The theme of this section could be: I need to learn a lot, but also unlearn a lot.
Context overload
I spent a significant amount of time worrying about the context I was providing to the agents. In hindsight, I should first have paid attention to the context load I was subjecting myself to. It was very easy to fire off a bunch of agents to do a bunch of things, but then I had to look at what they produced. All that context overloaded my brain.
Every day by 1500, I was exhausted. My brain would not retain anything. What also caught me off guard were the hunger pangs at that time. I had forgotten that intense focus + high brain activity burns calories.
I have tried some small changes that have helped, but I think I need to keep experimenting to find my ideal working rhythm. One thing is for sure: 9 to 5 days, split into 4-hour blocks, will not work. I also need to squeeze in more nature and screen-free activities. The Pomodoro technique of 25 on / 5 off, or 50 on / 10 off, is not enough.
LLMs -- Lazy Lying Maniacs
Agentic AI assistants really accelerate my work, but I need to look carefully at what they do. They have wowed me, but also frustrated me greatly, sometimes within a span of 15 minutes.
They can be lazy. "Oh, that test is failing, you know what, let's delete it".
They can lie to your face, very confidently. "No, Azure can't do that. You are wrong". When I send them to the Azure documentation, they at least apologize.
They can be maniacs. They agree to everything you asked them to do, and to the guardrails they should follow, but every now and then, they still yolo it and try to git force-push their nonsense.
I also hate the fact that they respond well to threats. I have spent decades trying to improve my nonviolent communication skills. Threats and shouting are things I never want to see in any workplace. But if me threatening Claude makes it do what I had set it to do, I fear that the behavior will be reinforced in my brain.
Do not get me wrong, they are still amazing and very valuable. But human oversight is very much needed, even for trivial tasks. I need to learn how to micromanage these agents. Again, that is a skill I do not possess and have always hated.
My T shape needs broadening
I have always been proud of being an expert generalist. I also had the privilege and luck to work with some very cool Business Analysts (BA), Product people, and Quality Assurance (QA) folks. They were kind enough to teach me some of their tricks.

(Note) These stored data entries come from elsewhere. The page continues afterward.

(* ===== verification/SectorIo.v ===== *)
(** Sector callbacks and the devices behind them.

    The safety structures of the FAT12 volume (src/fs/fat12/fat12_journal.c,
    fat12_remap.c, fat12_replica.c) take a read and a write callback with a
    context, here a state [W].  [write_verified] is the helper that each of
    the files has for itself.  [SectorDevice] states what their theorems need:
    a write that fails, or that claims to succeed, leaves the old sector, the
    new one or a damaged one; a failed read ends the session of the device.
    [Floppy] implements it: a drive whose power fails after a number
    of writes, the last of which may be torn. *)
From S2P Require Import Prelude AtaDisk.

Definition FAT12_SECTOR_SIZE : nat := 512.

(** [memcpy] of a struct into a cleared sector. *)
Definition sector_of (bytes : list Z) : list Z :=
  bytes ++ repeat 0 (FAT12_SECTOR_SIZE - length bytes).

Definition is_sector (data : list Z) : Prop :=
  length data = FAT12_SECTOR_SIZE ∧ Forall is_u8 data.

(** The operands of a C [&&] that perform I/O. *)
Definition and_io {W} (a b : W → bool * W) (w : W) : bool * W :=
  let '(ok, w) := a w in if ok then b w else (false, w).

Declare Scope io_scope.
Delimit Scope io_scope with io.
Notation "a 'AND' b" := (and_io a b) (at level 58, right associativity) : io_scope.

Section callbacks.
Context {W : Type} (read : W → Z → bool * list Z * W) (write : W → Z → list Z → bool * W).

(** Reads a sector and compares all of it. *)
Definition read_equal (sector : Z) (data : list Z) (w : W) : bool * W :=
let '(ok, verify, w) := read w sector in (ok && bool_decide (data = verify), w).

Definition write_verified (sector : Z) (data : list Z) : W → bool * W :=
((λ w, write w sector data) AND read_equal sector data)%io.
End callbacks.

(** [medium]: what the sectors hold.  [off]: the device no longer answers.
    [healthy]: it does what it is told. *)
Class SectorDevice (W : Type) := {
  medium : W → image;
  off : W → Prop;
  healthy : W → Prop
}.

Class SectorLaws {W : Type} `{!SectorDevice W} (read : W → Z → bool * list Z * W)
  (write : W → Z → list Z → bool * W) (capacity : Z) (damaged : list Z → Prop) := {
  medium_sector w l : is_sector (medium w l);
  read_medium w s l : medium (read w s).2 l = medium w l;
  read_ok w s : (read w s).1.1 = true → (read w s).1.2 = medium w s;
  read_failed w s : (read w s).1.1 = false → off (read w s).2;
  read_healthy w s :
    healthy w → 0 <= s < capacity → (read w s).1.1 = true ∧ healthy (read w s).2;
  off_read w s : off w → (read w s).1.1 = false;
  off_write w s data l :
    off w → off (write w s data).2 ∧ medium (write w s data).2 l = medium w l;
  write_other w s data l : l ≠ s → medium (write w s data).2 l = medium w l;
  write_sector w s data :
    is_sector data →
    let found := medium (write w s data).2 s in
    found = medium w s ∨ found = data ∨ damaged found;
  write_healthy w s data :
    healthy w → 0 <= s < capacity → is_sector data →
    (write w s data).1 = true ∧ healthy (write w s data).2 ∧ medium (write w s data).2 s = data
}.

(** Waiting for a lock does nothing to the device, and succeeds if all is well. *)
Class LockLaws {W : Type} `{!SectorDevice W} (lock : W → bool * W) := {
  lock_medium w l : medium (lock w).2 l = medium w l;
  lock_healthy w : healthy w → (lock w).1 = true ∧ healthy (lock w).2
}.

(** ** A drive whose power fails

    A track holds whatever was written to it; the drive delivers sectors. *)
Record floppy := Floppy {
  f_track : image;
  f_supply : option nat;   (** writes until the power fails; [None]: mains *)
  f_tear : bool            (** whether the last of them is torn *)
}.

Definition fit (data : list Z) : list Z :=
  map u8 (take FAT12_SECTOR_SIZE data) ++ repeat 0 (FAT12_SECTOR_SIZE - length data).

Definition torn_sector (data : list Z) : list Z := repeat 0 256 ++ drop 256 data.
Definition torn_bytes (data : list Z) : Prop := take 4 data = [0; 0; 0; 0].

Definition floppy_read (w : floppy) (s : Z) : bool * list Z * floppy :=
  match f_supply w with
  | Some O => (false, [], w)
  | _ => (true, fit (f_track w s), w)
  end.

Definition floppy_write (w : floppy) (s : Z) (data : list Z) : bool * floppy :=
  match f_supply w with
  | None => (true, Floppy (upd (f_track w) s data) None (f_tear w))
  | Some O => (false, w)
  | Some (S n) =>
    let torn := f_tear w && (n =? 0)%nat in
    (true, Floppy (upd (f_track w) s (if torn then torn_sector data else data)) (Some n) (f_tear w))
  end.

Fixpoint floppy_read_range (w : floppy) (s : Z) (count : nat) : bool * list (list Z) * floppy :=
  match count with
  | O => (true, [], w)
  | S count =>
    let '(ok, data, w) := floppy_read w s in
    if negb ok then (false, [], w)
    else
      let '(ok, rest, w) := floppy_read_range w (s + 1) count in (ok, data :: rest, w)
  end.

Definition floppy_lock (w : floppy) : bool * floppy := (true, w).

Lemma fit_sector data : is_sector (fit data).
Proof.
  unfold fit. split.
  - rewrite length_app, length_map, length_take, repeat_length. lia.
  - apply list.Forall_app. split.
    + apply list.Forall_forall. intros x Hx. apply list_elem_of_In, in_map_iff in Hx as (y & <- & _). apply u8_range.
    + apply list.Forall_forall. intros x Hx. apply list_elem_of_In, repeat_spec in Hx as ->. ulia.
Qed.

Lemma fit_id data : is_sector data → fit data = data.
Proof.
  intros [Hl Hb]. unfold fit. rewrite Hl, Nat.sub_diag, app_nil_r, take_ge by lia.
  rewrite <- (List.map_id data) at 2. apply map_ext_in. intros x Hx.
  apply u8_small. rewrite list.Forall_forall in Hb. by apply Hb, list_elem_of_In.
Qed.

#[export] Instance floppy_device : SectorDevice floppy := {
  medium w l := fit (f_track w l);
  off w := f_supply w = Some O;
  healthy w := f_supply w = None
}.

Lemma torn_fit data : torn_bytes (fit (torn_sector data)).
Proof. reflexivity. Qed.

#[export] Instance floppy_laws capacity :
  SectorLaws floppy_read floppy_write capacity torn_bytes.
Proof.
  split; unfold floppy_read, floppy_write; intros [img [[|n]|] tear] s *; cbn -[fit]; try done;
    try apply fit_sector; intros.
  - unfold upd. by rewrite (proj2 (Z.eqb_neq l s)).
  - unfold upd. by rewrite (proj2 (Z.eqb_neq l s)).
  - by left.
  - unfold upd. rewrite Z.eqb_refl. destruct (tear && _); [right; right; apply torn_fit|]. rewrite fit_id; auto.
  - unfold upd. rewrite Z.eqb_refl, fit_id; auto.
  - unfold upd. by rewrite Z.eqb_refl, fit_id.
Qed.

#[export] Instance floppy_lock_laws : LockLaws floppy_lock.
Proof. by split. Qed.
(* ===== verification/Fat12Recovery.v ===== *)
(** What a FAT12 journal promises on a failing device.

    [settled] describes an image by what recovery makes of it: the header that
    a load chooses is clean and the volume is an allowed image, or it is active
    and its undo entries lead back to one.  Every operation of the journal keeps
    [settled], whatever its writes leave behind, and a recovery that reports
    success reaches an allowed image.  [idle] and [active] describe a mounted
    journal between and inside transactions. *)
From S2P Require Import Prelude Crc32 Layout AtaDisk SectorIo Fat12Journal.
Import Fat12Journal.

(** ** Headers as bytes *)
Lemma header_size : sizeof fat12_journal_header_t = 32%nat.
Proof. done. Qed.
Lemma entry_size : sizeof fat12_journal_entry_t = 20%nat.
Proof. done. Qed.

Lemma crc32_u32 data : Forall is_u8 data → is_u32 (crc32 data).
Proof.
  intros. unfold crc32. apply lxor_u32; [|ulia]. apply crc32_update_u32; [ulia|done].
Qed.

#[local] Opaque crc32.

Lemma take_sector_of bytes : take (length bytes) (sector_of bytes) = bytes.
Proof. apply take_app_length. Qed.

Lemma sector_of_is_sector bytes :
  Forall is_u8 bytes → (length bytes <= FAT12_SECTOR_SIZE)%nat → is_sector (sector_of bytes).
Proof.
  intros Hb Hl. split; unfold sector_of.
  - rewrite length_app, repeat_length. lia.
  - apply list.Forall_app. split; [done|]. apply list.Forall_forall. intros x Hx.
    apply list_elem_of_In, repeat_spec in Hx as ->. ulia.
Qed.

Definition sector_header (data : list Z) : fat12_journal_header_t :=
  decode (take (sizeof fat12_journal_header_t) data).

Lemma sector_header_of h : well_typed h → sector_header (sector_of (encode h)) = h.
Proof.
  intros Hw. unfold sector_header. rewrite <- (length_encode h), take_sector_of. by apply decode_encode.
Qed.

Lemma header_sector_ok (h : fat12_journal_header_t) : is_sector (sector_of (encode h)).
Proof. apply sector_of_is_sector; [apply encode_bytes|]. by rewrite length_encode; apply Nat.leb_le. Qed.
Lemma entry_sector_ok (e : fat12_journal_entry_t) : is_sector (sector_of (encode e)).
Proof. apply sector_of_is_sector; [apply encode_bytes|]. by rewrite length_encode; apply Nat.leb_le. Qed.

Lemma sector_of_encode_inj (h h' : fat12_journal_header_t) :
  well_typed h → well_typed h' → encode h = encode h' → h = h'.
Proof. intros Hw Hw' E. rewrite <- (decode_encode h Hw), <- (decode_encode h' Hw'). by rewrite E. Qed.

Lemma prepare_header_typed fp s st n :
  is_u32 fp → is_u64 s → 0 <= st <= FAT12_JOURNAL_ACTIVE → 0 <= n <= 64 → well_typed (prepare_header fp s st n).
Proof.
  intros Hfp Hs Hst Hn. unfold prepare_header, FAT12_JOURNAL_ACTIVE in *. cbv zeta.
  assert (is_u32 (fat12_journal_crc32 (encode (Header FAT12_JOURNAL_MAGIC FAT12_JOURNAL_VERSION
    (Z.of_nat (sizeof fat12_journal_header_t)) fp s st n 0)))) as Hc by apply crc32_u32, encode_bytes.
  revert Hc. generalize (fat12_journal_crc32 (encode (Header FAT12_JOURNAL_MAGIC FAT12_JOURNAL_VERSION
    (Z.of_nat (sizeof fat12_journal_header_t)) fp s st n 0))). intros c Hc.
  unfold well_typed. cbn. split_and!; try done; ulia.
Qed.

Lemma prepare_header_valid fp s st n :
  0 <= st <= FAT12_JOURNAL_ACTIVE → 0 <= n <= 64 → header_valid (prepare_header fp s st n) fp = true.
Proof.
  intros Hst Hn. unfold header_valid, prepare_header. cbn [h_magic h_version h_header_size h_media_fingerprint h_state h_entry_count h_crc32].
  unfold clear_crc. cbn [h_magic h_version h_header_size h_media_fingerprint h_sequence h_state h_entry_count h_crc32].
  rewrite !Z.eqb_refl. rewrite !(proj2 (Z.leb_le _ _)) by (unfold FAT12_JOURNAL_MAX_ENTRIES in *; lia). done.
Qed.

Lemma prepare_state fp s st n : h_state (prepare_header fp s st n) = st.
Proof. done. Qed.
Lemma prepare_count fp s st n : h_entry_count (prepare_header fp s st n) = n.
Proof. done. Qed.
Lemma prepare_sequence fp s st n : h_sequence (prepare_header fp s st n) = s.
Proof. done. Qed.
#[local] Opaque prepare_header.

(** [h = prepare_header fp s st n], as a relation. *)
Inductive prepared (fp s st n : Z) : fat12_journal_header_t → Prop :=
| prepared_intro : prepared fp s st n (prepare_header fp s st n).

Lemma prepared_facts fp s st n h :
  prepared fp s st n h → h_state h = st ∧ h_entry_count h = n ∧ h_sequence h = s.
Proof. intros []. by rewrite prepare_state, prepare_count, prepare_sequence. Qed.
Lemma write_one_spec f v old cur undo s d (allowed : image → Prop) :
writing f v old cur undo → fat12_write_supported f = true → fat12_remap_sector f s = s → in_range s →
is_sector d → allowed old →
let '(ok, v') := write_one read write read_range s d v in
settled (content v') allowed ∧ steady f v v' ∧
(ok = true → ∃ f' undo', writing f' v' old (upd cur s d) undo' ∧ write_fenced f' = write_fenced f ∧
   (length undo' <= S (length undo))%nat) ∧
(healthy (device v) → (length undo < FAT12_JOURNAL_MAX_ENTRIES)%nat → ¬ journal_area s →
 ok = true ∧ healthy (device v')).
Proof using All.
intros Hw Hsup Hdir Hs Hd Hold. pose proof Hw as [Hf Hb Ha Hsc Hv Ho Hseq].
pose proof (supported_facts _ Hsup) as [Hfen Hrem].
unfold write_one. rewrite Hf, (read_one f v s Hf Hb Hrem Hs), Hdir. unfold fdc_read.
assert (0 <= s < capacity) as Hcap by (pose proof (fits_capacity Hfits); unfold in_range in Hs; lia).
pose proof (read_medium (read := read) (write := write) (device v) s) as Rm.
pose proof (read_ok (read := read) (write := write) (device v) s) as Rk.
pose proof (read_healthy (read := read) (write := write) (device v) s) as Rh.
destruct (read (device v) s) as [[ok data] w1]. cbn [fst snd] in *.
set (v1 := set_device v w1). assert (writing f v1 old cur undo) as Hw1.
{ by apply writing_device. }
pose proof (active_settled capacity damaged _ _ _ _ volume_placed _ _ _ _ allowed (writing_active _ _ _ _ _ Hw1) Hold) as Hset1.
destruct ok; cbn [negb hd].
2:{ split_and!; [done|by apply steady_device|done|]. intros Hh. by destruct (Rh Hh Hcap). }
assert (data = content v1 s) as -> by (rewrite (Rk eq_refl); symmetry; apply Rm).
pose proof (record_step f v1 old old cur undo s (content v1 s) allowed Hw1 Hs
  (medium_sector (read := read) (write := write) _ _) (content_recorded _ _ _ _ _ _ Hw1) Hold Hold) as Hrs.
unfold and_io at 1. destruct (on_journal _ v1) as [[] v2]; destruct Hrs as (H1 & [H2 (f2 & Hf2 & Hm2)] & H3 & H4).
2:{ split_and!; [done| |done|]; [split; [exact H2|by exists f2]|].
  intros Hh Hl Har. destruct (Rh Hh Hcap) as [_ Hh1]. by destruct (H4 Hh1 Hl Har). }
rewrite write_then_verify. destruct (H3 eq_refl) as (f3 & undo' & Hw3 & Hfen3 & Hin & Hlen).
pose proof (writing_fat12 _ _ _ _ _ Hw3) as Hf3. rewrite Hf2 in Hf3. injection Hf3 as <-.
pose proof (write_verified_spec read write capacity damaged s d (device v2) Hd) as (Wr & O & H).
destruct (write_verified read write s d (device v2)) as [ok w3]. cbn [fst snd] in *.
assert (active (journal f2) (medium w3) old undo') as Ha3.
{ eapply (active_target read write capacity damaged _ _ _ _ volume_placed); [exact (writing_active _ _ _ _ _ Hw3)|exact Hin|exact (proj1 Wr)]. }
split_and!.
- by apply (active_settled capacity damaged _ _ _ _ volume_placed _ _ _ _ allowed Ha3).
- split; [exact H2|]. by exists f2.
- intros Hok. exists f2, undo'. split_and!; [|done|done]. destruct Hw3 as [? ? ? ? Hv3 ? ?]. split; try done.
  intros l Hl. cbn. unfold upd. destruct (Z.eqb_spec l s) as [->|Hne]; [by apply O|].
  etrans; [by apply (proj1 Wr)|by apply Hv3].
- intros Hh Hl Har. destruct (Rh Hh Hcap) as [_ Hh1]. destruct (H4 Hh1 Hl Har) as [_ Hh2]. by apply H.
Qed.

In this agentic AI-assisted coding world, I realize I need to sharpen and polish my BA and QA skills. For me to thrive, I will need to elevate my knowledge of how to slice and sequence work. I will also need to learn how to write and structure tests that let me ship with confidence.
Concluding words
Why even write this? Sharing is the best way to learn and grow that I know of.
I am empathetic to the challenges of enterprises. These are things we are able to do because we are small. However, I hope some of these aspects can be adapted by the wider industry in some form. Even if you adapt them only partially and only in a team context, I truly believe that it would make your work life slightly easier and slightly less stressful.
Please also do not let this post set the wrong expectations. One big reason I was able to perform at this level is that the core dev team has worked well together in the past. We all know and trust each other. We have a shared DNA when it comes to our craft and also to life. We all have pre-established communication patterns that we were able to revive quickly. This helped us accelerate our forming stage a lot.